John shrugged, but even the action felt like it took too much effort. “I don’t know.”
“John, we need to talk about the enforcers—”
He found the men staring at him over his shoulder again—his father, uncles, Andino, and his own men.
They wanted to talk.
He wanted to kill.
John looked back at the clock. “I don’t need to do anything at the moment.”
Besides, his choice for those enforcers had already been made.
She lived—they lived.
It was that simple.
It was in God’s hands now.
John’s hands were tied.
NINETEEN
Siena cracked aching eyelids open to see white stucco tile staring back at her from the ceiling. A strong antiseptic smell burned her lungs with every breath. The low, rhythmic beeps made her head pound. Something hurt like fucking hell in her chest.
She coughed.
Oh, God.
Yeah, shit, that hurt way worse.
Still, she refused to close her eyes and go back to sleep, no matter how much she wanted to do just that. She could tell she was in the hospital, but it was only after a few seconds of being lucid that she remembered why she had found herself there.
Her mother shot her.
Her own mother.
Siena blinked again.
“Look into this light for me, sweetheart, and follow it,” she heard a man say.
That statement was quickly followed by a snarled grumble in the corner of the room—an angry, heated hiss of words that both worried her, and comforted her. Siena’s bed was propped up higher, and her gaze found the person in question.
John.
His hard-set jaw, and blazing eyes would have nailed the doctor to the wall had the man been looking at John. He clearly didn’t like the man using pet names on Siena, and while it was cut
e, she didn’t even think she had the energy to smile at the moment.
“Follow the light, not the angry Marcello in the corner,” the doctor said, grinning just a little.
Apparently, she could smile.
It didn’t take that much effort after all.
“Sorry,” she rasped.
“Johnathan,” the doctor said, “I think the patient could use a bit of water. Three quarters of ice, one quarter of water, please.”
“The nurse—”
“They are all busy at the moment. Siena will be fine for the entire forty seconds it will wake you to walk across the hall to the machine, and fill her a cup of water.”
John looked like he struggled the most just to get up out of that chair. His blazing gaze flitted between the doctor, and Siena momentarily before settling on her. The anger there quickly bled away when she offered him a dry-lipped smile.
Or the best she could give.
“Please?” she asked him.
John nodded, but he didn’t tear his gaze away from her until he was out of the room entirely.
“He’s very protective of you,” the doctor noted, still moving his light.

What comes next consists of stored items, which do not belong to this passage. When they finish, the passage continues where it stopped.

(* ===== verification/IdAnte.v ===== *)
(** * The identity status guard

    [app/ante/identity_status.go]: a transaction one of whose signers controls a suspended
    or revoked identity is refused.  The guard looks identities up by the canonical text of
    the signer's address. *)
From stdpp Require Import base gmap strings list.
From Stdlib Require Import ZArith Lia Ascii.
From S2P Require Import Prelude GoInt KVStore Interfaces PhiDid IdTypes IdKeeper IdServer IdIndex IdElig IdInvariants IdStep.

(** [sdkerrors.ErrTxDecode] *)
Definition ErrTxDecode : error := Registered "sdk" 2.

Section guard.
Context `{AddressCodec}.
(** [GetSigners] gives the addresses, or fails; [next] is the rest of the ante chain *)
Fixpoint guard_signers {A} (st : IdStore) (next : outcome A) (signers : list string) : outcome A :=
  match signers with
  | [] => next
  | s :: signers' =>
      let addr := AccAddress_String s in
      if HasNonActiveDID st addr then Err ErrUnauthorizedSDK else guard_signers st next signers'
  end.
Definition IdentityStatusGuard_AnteHandle {A} (st : IdStore) (simulate isReCheckTx : bool)
    (GetSigners : option (outcome (list string))) (next : outcome A) : outcome A :=
  if simulate || isReCheckTx then next else
  match GetSigners with
  | None => Err ErrTxDecode
  | Some o => signers ← o; guard_signers st next signers
  end.

Lemma HasNonActiveDID_spec st c : docs_ok st → ctrl_ok st → nul_free c →
  HasNonActiveDID st c = true ↔ ∃ did d, s_docs st !! did = Some d ∧ Controller d = c ∧ Status d ≠ DID_STATUS_ACTIVE.
Proof.
  intros Hd Hc Hn.
  assert (HasNonActiveDID st c = existsb (λ d, negb (Status d =? DID_STATUS_ACTIVE)) (indexed_docs st c)) as -> by reflexivity.
  rewrite existsb_exists. split.
  - intros (d & Hin%list_elem_of_In & Hs). apply elem_of_indexed_docs in Hin as [Hl Hco]; [|done..].
    exists (Did d), d. split_and!; [done|done|]. intros E. by rewrite E in Hs.
  - intros (did & d & Hl & Hco & Hs). destruct (Hd _ _ Hl) as (<- & _). exists d. split.
    + apply list_elem_of_In, elem_of_indexed_docs; done.
    + by destruct (Z.eqb_spec (Status d) DID_STATUS_ACTIVE).
Qed.
Lemma guard_signers_spec {A} st (next : outcome A) signers :
  guard_signers st next signers =
  if existsb (λ s, HasNonActiveDID st (AccAddress_String s)) signers then Err ErrUnauthorizedSDK else next.
Proof. induction signers as [|s signers IH]; [done|]. cbn. rewrite IH. by destruct (HasNonActiveDID _ _). Qed.

(** The guard refuses exactly the signers it names.  In a registry in order, a
    delivered transaction is refused when some signer's address, in its canonical text,
    is the controller of an identity that is not ACTIVE; otherwise the guard lets the rest
    of the ante chain decide. *)
Theorem status_guard_spec {A} st signers (next : outcome A) : registry_ok st →
  (∀ s, s ∈ signers → nul_free (AccAddress_String s)) →
  let blocked := ∃ s did d, s ∈ signers ∧ s_docs st !! did = Some d ∧ Controller d = AccAddress_String s ∧
                            Status d ≠ DID_STATUS_ACTIVE in
  (blocked → IdentityStatusGuard_AnteHandle st false false (Some (Ok signers)) next = Err ErrUnauthorizedSDK) ∧
  (¬ blocked → IdentityStatusGuard_AnteHandle st false false (Some (Ok signers)) next = next).
Proof.
  intros [[Hd Hc _ _ _ _ _] _ _ _] Hn. cbv zeta.
  change (IdentityStatusGuard_AnteHandle st false false (Some (Ok signers)) next) with (guard_signers st next signers).
  rewrite guard_signers_spec. split.
  - intros (s & did & d & Hin & Hl & Hco & Hs). rewrite (proj2 (existsb_exists _ _)); [done|]. exists s.
    rewrite <- list_elem_of_In. split; [done|]. apply HasNonActiveDID_spec; [done|done|by apply Hn|]. eauto.
  - intros Hno. destruct (existsb _ signers) eqn:E; [|done]. apply existsb_exists in E as (s & Hin%list_elem_of_In & Hh).
    apply HasNonActiveDID_spec in Hh as (did & d & ? & ? & ?); [|done|done|by apply Hn]. destruct Hno. by exists s, did, d.
Qed.
End guard.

Siena followed it with her gaze as she had been instructed to do. “He can’t really help it.”
“He scares my nurses sometimes.”
“Yeah, he can’t really help that, either.”

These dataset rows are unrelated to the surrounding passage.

(** C2: the vote, end to end.  Let the registry of x/identity be what the tally reads, and
    let governance run to any state it reaches, with identity transactions anywhere in
    between.  Behind the frozen basis of every proposal that is not being pruned there is
    one moment of the registry's past, and a list of accounts: exactly those that then
    controlled an identity that was not revoked and was old enough.  The denominator is the
    length of the list, plus one for each account past five million whose identities are
    all too young.  The counted voters are distinct and the turnout is their number; each
    is a member of that list or came onto the roll later in the very second of the freeze.
    Hence, when nobody did, every vote is that of a distinct member and the turnout is at
    most the length of the list. *)
Theorem one_human_one_vote (e : Env Chronicle G T) st p b :
  gov_reachable registry_moves (e, st) → is_u64 p → IsQueuedForPruning p st = false → GetProposalEligibility p st = Some b →
  ∃ later c0 r0 earlier roll,
    timeline (moment e) = later ++ (c0, r0) :: earlier ∧ FrozenAt b = BlockTime c0 ∧
    NoDup roll ∧ (∀ c, c ∈ roll ↔ on_roll (reg_store r0) (Cutoff b) c) ∧
    Denominator b = Z.of_nat (length roll) + Z.max 0 (too_young (reg_store r0) (Cutoff b) - MaxEligibilityTailScan) ∧
    NoDup (voters p st) ∧ Turnout (GetRunningTally p st) = Z.of_nat (length (voters p st)) ∧
    (∀ v, v ∈ voters p st → AccAddress_String v ∈ roll ∨
       ∃ c1 r1, (c1, r1) ∈ later ∧ BlockTime c1 = FrozenAt b ∧ on_roll (reg_store r1) (Cutoff b) (AccAddress_String v)) ∧
    ((∀ c1 r1 c, (c1, r1) ∈ later → BlockTime c1 = FrozenAt b → on_roll (reg_store r1) (Cutoff b) c → c ∈ roll) →
       (∀ v, v ∈ voters p st → AccAddress_String v ∈ roll) ∧ Turnout (GetRunningTally p st) ≤ Z.of_nat (length roll)).
Proof.
  intros Hreach Hp Hnq Hb. destruct (gov_reachable_inv registry_moves (e, st) Hreach) as [_ Hinv]. cbn [fst snd] in Hinv. destruct (Hinv p Hp Hnq) as [Hok Hba].
  unfold ballots_ok in Hba. rewrite Hb in Hba. destruct Hba as (c0 & h0 & [He Hbasis Hmem]).
  pose proof (frozen_cutoff p st b Hb) as Hcut. destruct (voters_spec p st) as (Hnd & Hcnt & Hin).
  destruct (moves_timeline _ _ He) as [later Hlater]. set (r0 := ch_now h0) in *.
  exists later, c0, r0, (ch_past h0), (eligible_controllers (reg_store r0) (Cutoff b)).
  pose proof (λ c, eligible_on_roll (reg_store r0) (Cutoff b) c (reg_ok r0)) as Hroll.
  assert (FrozenAt b = BlockTime c0) as Hfr by by rewrite Hbasis.
  assert (∀ v, v ∈ voters p st → valid_address v ∧ (AccAddress_String v ∈ eligible_controllers (reg_store r0) (Cutoff b) ∨
    ∃ c1 r1, (c1, r1) ∈ later ∧ BlockTime c1 = FrozenAt b ∧ on_roll (reg_store r1) (Cutoff b) (AccAddress_String v))) as Hv.
  { intros v (m & Hm & Hne)%Hin. destruct (Hmem _ _ Hm Hne) as [Hva Hel]. split; [done|]. rewrite Hroll, Hfr. by eapply second_on_roll. }
  assert (Turnout (GetRunningTally p st) = Z.of_nat (length (voters p st))) as Ht by (rewrite Turnout_turnout, (ok_turnout _ _ Hok); exact Hcnt).
  split_and!; [done|done|apply eligible_NoDup|done| |done|done|intros v ?; by apply Hv|].
  - rewrite Hbasis. cbn [Denominator Cutoff GovTally.CountEligibleControllersAt registry_source].
    rewrite CountEligible_spec, Hcut; [done|apply reg_ok|apply reg_size].
  - intros Hquiet. assert (∀ v, v ∈ voters p st → AccAddress_String v ∈ eligible_controllers (reg_store r0) (Cutoff b)) as Hmb.
    { intros v [_ [?|(c1 & r1 & ? & ? & ?)]]%Hv; [done|by eapply Hquiet]. }
    split; [done|]. rewrite Ht. apply inj_le. rewrite <- (length_fmap AccAddress_String). apply submseteq_length, NoDup_submseteq.
    + apply NoDup_fmap_2_strong; [|done]. intros x y Hx Hy E. by apply AccAddress_String_inj in E; [|apply Hv|apply Hv].
    + intros c (v & -> & Hin')%list_elem_of_fmap. by apply Hmb.
Qed.
End votes.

The doctor chuckled low, and clicked the button on the end of his mini-flashlight. The bright light turned off, and then he shoved it into his breast pocket.

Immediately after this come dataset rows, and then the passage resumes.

Lemma docs_filed : filed Did (s_docs st).
Proof. intros did d Hl. by destruct (ix_docs _ (ro_index _ Hro) _ _ Hl) as (-> & _). Qed.
Lemma listed_doc d : d ∈ IterateIdentities st ↔ s_docs st !! Did d = Some d.
Proof. apply (elem_of_values Did), docs_filed. Qed.
Lemma guards_filed : filed gd_Did (s_guard st).
Proof. intros did g Hl. by destruct (so_guard _ _ Hso _ _ Hl) as (-> & _). Qed.
Lemma issuers_filed : filed ti_Did (s_issuers st).
Proof. intros did ti Hl. by destruct (so_issuers _ _ Hso _ _ Hl) as (-> & _). Qed.
Lemma requests_filed : filed rr_RecoveryId (s_rec st).
Proof. intros id r Hl. by destruct (so_rec _ _ Hso _ _ Hl) as (-> & _). Qed.
Lemma all_pending : List.filter (λ r, rr_Status r =? RECOVERY_STATUS_PENDING) (IterateRecoveryRequests st) = IterateRecoveryRequests st.
Proof.
  assert (∀ r, r ∈ IterateRecoveryRequests st → (rr_Status r =? RECOVERY_STATUS_PENDING) = true) as Hp.
  { intros r Hr%(elem_of_values rr_RecoveryId); [|apply requests_filed]. apply Z.eqb_eq. by apply (rs_each _ Hrq) in Hr as []. }
  revert Hp. generalize (IterateRecoveryRequests st). induction l as [|r l IH]; intros Hp; [done|]. cbn. rewrite Hp by left.
  f_equal. apply IH. intros x Hx. apply Hp. by right.
Qed.
Lemma uniq_NoDup : NoDup (UniquenessHash <$> IterateIdentities st).
Proof.
  apply NoDup_fmap_2_strong.
  - intros d d' Hd%listed_doc Hd'%listed_doc E.
    assert (s_uniq st !! UniquenessHash d = Some (Did d)) as E1 by (apply (ro_uniq _ Hro); eauto).
    assert (s_uniq st !! UniquenessHash d = Some (Did d')) as E2 by (apply (ro_uniq _ Hro); eauto). congruence.
  - eapply NoDup_fmap_1, (values_NoDup Did), docs_filed.
Qed.
Lemma status_lookup did : status_map (IterateIdentities st) !! did = Status <$> s_docs st !! did.
Proof.
  unfold status_map. assert (∀ l (m : KVStore DIDDocument), foldl (λ m d, <[Did d := Status d]> m) (Status <$> m) l =
    Status <$> foldl (λ m d, <[Did d := d]> m) m l) as Hf.
  { induction l as [|d l IH]; intros m; [done|]. cbn [foldl]. by rewrite <- fmap_insert, IH. }
  rewrite <- (fmap_empty Status), Hf. rewrite lookup_fmap. f_equal.
  change (IterateIdentities st) with (values (s_docs st)). by rewrite (values_rebuild Did) by apply docs_filed.
Qed.
Lemma backed_not_terminated did : backed st did → notTerminated (status_map (IterateIdentities st)) did = true.
Proof.
  intros (d & Hl & Hs). unfold notTerminated. rewrite status_lookup, Hl. cbn. pose proof (ro_status _ Hro _ _ Hl) as Hv.
  unfold valid_status in Hv. apply Z.eqb_neq in Hs. rewrite Hs in Hv. by destruct (Status d =? DID_STATUS_ACTIVE), (Status d =? DID_STATUS_SUSPENDED).
Qed.
Lemma iterator_length_docs : length (IterateIdentities st) = size (s_docs st).
Proof. unfold IterateIdentities. rewrite length_fmap. apply iterator_length. Qed.

(** the raw entries *)
Definition kind_ok (z : Z) (f : string → outcome unit) (m : KVStore string) : Prop :=
  ∀ k v, m !! k = Some v → k ≠ "" ∧ strlen v ≤ MaxValueLen ∧ f v = Ok tt.
Lemma kind_accepted z f m name e : 0 ≤ z < 256 → kind_ok z f m → mkRule name (key_prefix z) (Some f) ∈ storeEntryRules →
  e ∈ export_kind z m → accepted storeEntryRules e.
Proof.
  intros Hz Hk Hr ([k v] & -> & [Hl _]%elem_of_prefix_iterator)%list_elem_of_fmap.
  destruct (Hk _ _ Hl) as (Hne & Hv & Hf). eapply accepted_byte; [|exact Hr| |done|by intros g [= <-]].
  - by repeat constructor.
  - cbn [rule_Prefix fst]. rewrite marker_under by done. apply Z.eqb_refl.
Qed.
Lemma epoch_kind z m : (∀ k b, m !! k = Some b → k ≠ "" ∧ epoch_valid b) → kind_ok z Uint64NoOverflow m.
Proof.
  intros Hm k b Hk. destruct (Hm _ _ Hk) as (Hne & e & He & ->). split; [done|]. unfold encodeEpoch. rewrite strlen_be64. split; [done|].
  unfold Uint64NoOverflow, BoundedUint64. rewrite strlen_be64, BigEndian_be64, u64_id by lia. cbn.
  by rewrite (proj2 (Z.leb_gt _ _)) by lia.
Qed.
Lemma nonce_kind z m : (∀ k v, m !! k = Some v → k ≠ "" ∧ v = marker) → kind_ok z NonEmpty m.
Proof. intros Hm k v Hk. by destruct (Hm _ _ Hk) as [? ->]. Qed.
Lemma did_not_empty did : ValidateDID did = Ok tt → did ≠ "".
Proof. by intros Hd ->. Qed.
Lemma bound_did did v : s_did_val st !! did = Some v → ValidateDID did = Ok tt.
Proof. intros (d & Hl & _)%(bo_backed _ Hbo). by eapply ro_dids. Qed.
Lemma did_val_kind z : kind_ok z validValoperValue (s_did_val st).
Proof.
  intros did v Hl. split; [by eapply did_not_empty, bound_did|]. destruct (so_did_val _ _ Hso _ _ Hl) as [a Ha].
  destruct (val_text _ _ Ha) as [_ Hlen]. split; [unfold MaxValueLen; lia|]. unfold validValoperValue. by rewrite Ha.
Qed.
Lemma did_length did : ValidateDID did = Ok tt → strlen did ≤ MaxValueLen.
Proof.
  unfold ValidateDID. intros ([] & _ & Hd)%obind_Ok. apply obind_Ok in Hd as ([] & Hd%err_if_Ok & _).
  apply Z.ltb_ge in Hd. unfold MaxDIDLen, MaxValueLen in *. lia.
Qed.
Lemma val_did_kind z : kind_ok z validDIDValue (s_val_did st).
Proof.
  intros v did Hl%(bo_paired _ Hbo). destruct (so_did_val _ _ Hso _ _ Hl) as [a [_ Ha]%val_text]. pose proof (bound_did _ _ Hl) as Hd.
  split_and!; [|by apply did_length|done]. intros ->. destruct Ha as [Ha _]. by vm_compute in Ha.
Qed.
Lemma elig_controller c b : s_elig st !! c = Some b → c ≠ "".
Proof.
  intros Hb. pose proof (ro_index _ Hro) as Hix. pose proof (ix_elig_dom _ Hix _ _ Hb) as Hn. pose proof (ix_elig _ Hix c Hn) as He.
  destruct (mi_records _ (ix_mirror _ Hix) _ _ Hb) as (o & s & Hd & _). rewrite Hb, Hd in He. cbn in He.
  pose proof (oldest_standing_spec (indexed_docs st c)) as Ho. rewrite <- He in Ho. destruct Ho as [(d & Hin & _) _].
  apply elem_of_indexed_docs in Hin as [Hl <-]; [|apply Hix..|done]. by destruct (ix_docs _ Hix _ _ Hl) as (_ & [? _] & _).
Qed.
Lemma elig_kind z : kind_ok z (OneOfLen [8; 16]) (s_elig st).
Proof.
  intros c b Hb. split; [by eapply elig_controller|]. destruct (mi_records _ (ix_mirror _ (ro_index _ Hro)) _ _ Hb) as (o & s & Hd & _).
  unfold DecodeControllerEligibility in Hd. unfold OneOfLen. cbn [existsb].
  destruct (Z.eqb_spec (strlen b) 8) as [->|]; [done|]. destruct (Z.eqb_spec (strlen b) 16) as [->|]; done.
Qed.
Lemma markers_accepted e : e ∈ exportMarkerEntries st → accepted storeEntryRules e.
Proof.
  unfold exportMarkerEntries. rewrite !elem_of_app. intros Hin.
  destruct Hin as [Hin|[Hin|[Hin|[Hin|[Hin|[Hin|Hin]]]]]]; (eapply kind_accepted; [..|exact Hin]); try lia.
  - apply nonce_kind, (so_inonce _ _ Hso).
  - apply list_elem_of_In. cbn. auto.
  - apply nonce_kind, (so_rnonce _ _ Hso).
  - apply list_elem_of_In. cbn. auto.
  - apply did_val_kind.
  - apply list_elem_of_In. cbn. auto.
  - apply val_did_kind.
  - apply list_elem_of_In. cbn. auto.
  - apply epoch_kind, (so_gepoch _ _ Hso).
  - apply list_elem_of_In. cbn. auto 10.
  - apply epoch_kind, (so_tepoch _ _ Hso).
  - apply list_elem_of_In. cbn. auto 10.
  - apply elig_kind.
  - apply list_elem_of_In. cbn. auto 10.
Qed.
Lemma kind_NoDup z m : NoDup (Key <$> export_kind z m).
Proof.
  assert (Key <$> export_kind z m = (λ k, key_prefix z +:+ k) <$> (KVStorePrefixIterator m "").*1) as ->
    by (change (export_kind z m) with (enc_marker z <$> KVStorePrefixIterator m ""); by rewrite <- !list_fmap_compose).
  apply NoDup_fmap_2_strong.
  - intros a b _ _ E. by apply str_app_inj_l in E.
  - apply Iterator_NoDup.
Qed.
Lemma kinds_disjoint z w m m' k : 0 ≤ z < 256 → 0 ≤ w < 256 → z ≠ w → k ∈ Key <$> export_kind z m → k ∉ Key <$> export_kind w m'.
Proof.
  intros Hz Hw Hne (e & -> & (kv & -> & _)%list_elem_of_fmap)%list_elem_of_fmap (e' & E & (kv' & -> & _)%list_elem_of_fmap)%list_elem_of_fmap.
  cbn [Key enc_marker] in E. apply Hne, Z.eqb_eq. rewrite <- (has_prefix_byte z w kv'.1) by done. rewrite <- E. apply has_prefix_app.
Qed.
Definition marker_kinds : list (Z * KVStore string) :=
  [(0x16, s_inonce st); (0x1A, s_rnonce st); (0x12, s_did_val st); (0x13, s_val_did st); (0x1E, s_gepoch st);
   (0x1F, s_tepoch st); (0x1B, s_elig st)].
Lemma markers_kinds : exportMarkerEntries st = concat (map (λ zm, export_kind zm.1 zm.2) marker_kinds).
Proof. unfold exportMarkerEntries. cbn [marker_kinds map concat fst snd]. by rewrite app_nil_r. Qed.
Lemma kinds_NoDup l : Forall (λ zm, 0 ≤ zm.1 < 256) l → NoDup l.*1 →
  NoDup (Key <$> concat (map (λ zm : Z * KVStore string, export_kind zm.1 zm.2) l)).
Proof.
  induction l as [|[z m] l IH]; intros Hl Hn; [constructor|]. cbn [map concat fst snd]. rewrite fmap_app.
  rewrite fmap_cons, NoDup_cons in Hn. destruct Hn as [Hn1 Hn2]. inversion_clear Hl as [|? ? Hz Hl'].
  apply NoDup_app. split_and!; [apply kind_NoDup| |by apply IH]. intros k Hk (e & -> & He)%list_elem_of_fmap.
  apply list_elem_of_In, in_concat in He as (x & Hx & He). apply in_map_iff in Hx as ([w m'] & <- & Hw). cbn [fst snd] in *.
  rewrite Forall_forall in Hl'. apply list_elem_of_In in Hw, He. eapply (kinds_disjoint z w m m'); [exact Hz|by apply (Hl' (w, m'))| |exact Hk|].
  - intros ->. apply Hn1. apply list_elem_of_fmap. by exists (w, m').
  - apply list_elem_of_fmap. eauto.
Qed.
Lemma markers_valid : Validate (exportMarkerEntries st) storeEntryRules = Ok tt.
Proof.
  apply validate_loop_spec; [by apply (bool_decide_unpack _)|]. split_and!; [|set_solver|apply markers_accepted].
  rewrite markers_kinds. apply kinds_NoDup; [repeat constructor; cbn; lia|by apply (bool_decide_unpack _)].
Qed.

(** the bindings read back are the two maps *)
Lemma kind_keys z m f : kind_ok z f m → ∀ kv, kv ∈ KVStorePrefixIterator m "" → kv.1 ≠ "".
Proof. intros Hk [k v] [Hl _]%elem_of_prefix_iterator. by destruct (Hk _ _ Hl) as [? _]. Qed.
Lemma markers_bindings : collect_bindings ∅ ∅ (exportMarkerEntries st) = Ok (s_did_val st, s_val_did st).
Proof.
  unfold exportMarkerEntries. change (export_kind) with (λ z m, enc_marker z <$> KVStorePrefixIterator m "").
  rewrite collect_app, collect_other by (lia || by eapply (kind_keys 0), nonce_kind, so_inonce). cbn [mbind outcome_bind].
  rewrite collect_app, collect_other by (lia || by eapply (kind_keys 0), nonce_kind, so_rnonce). cbn [mbind outcome_bind].
  rewrite collect_app, collect_dids; [|apply Iterator_NoDup|intros kv Hkv; split; [by eapply (kind_keys 0), Hkv; apply did_val_kind|done]].
  rewrite entries_rebuild. cbn [mbind outcome_bind].
  rewrite collect_app, collect_vals; [|apply Iterator_NoDup|intros kv Hkv; split; [by eapply (kind_keys 0), Hkv; apply val_did_kind|done]].
  rewrite entries_rebuild. cbn [mbind outcome_bind].
  rewrite collect_app, collect_other by (lia || by eapply (kind_keys 0), epoch_kind, so_gepoch). cbn [mbind outcome_bind].
  rewrite collect_app, collect_other by (lia || by eapply (kind_keys 0), epoch_kind, so_tepoch). cbn [mbind outcome_bind].
  rewrite collect_other by (lia || eapply (kind_keys 0), elig_kind). done.
Qed.
Lemma bindings_valid : check_bindings (status_map (IterateIdentities st)) (s_did_val st) (s_val_did st) = Ok tt.
Proof.
  unfold check_bindings. rewrite (ofold_unit _ (map_to_list (s_did_val st))); [cbn [mbind outcome_bind]; apply ofold_unit|].
  - intros [v did] Hl%elem_of_map_to_list. apply (bo_paired _ Hbo) in Hl. cbn [fst snd]. by rewrite Hl, bool_decide_eq_true_2.
  - intros [did v] Hl%elem_of_map_to_list. cbn [fst snd]. rewrite backed_not_terminated by by eapply bo_backed.
    apply (bo_paired _ Hbo) in Hl. by rewrite Hl, bool_decide_eq_true_2.
Qed.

“All in all, you’re doing remarkably well. We expected you to wake up within a few hours of your surgery,” he explained, “but maybe your body felt you needed the extra rest, as it’s been twenty-four hours since you came out of the OR.”
Siena almost felt like a sludge hammer had come and beat her right in the chest. “A whole day?”
“Your surgery took about five hours. There was a lung to repair, and a small piece of heart. Once in there, I found fragments from the bullet had embedded into different places. I didn’t want to leave those in, so what should have been three hours turned into five. I suspected six—sometimes we all win.”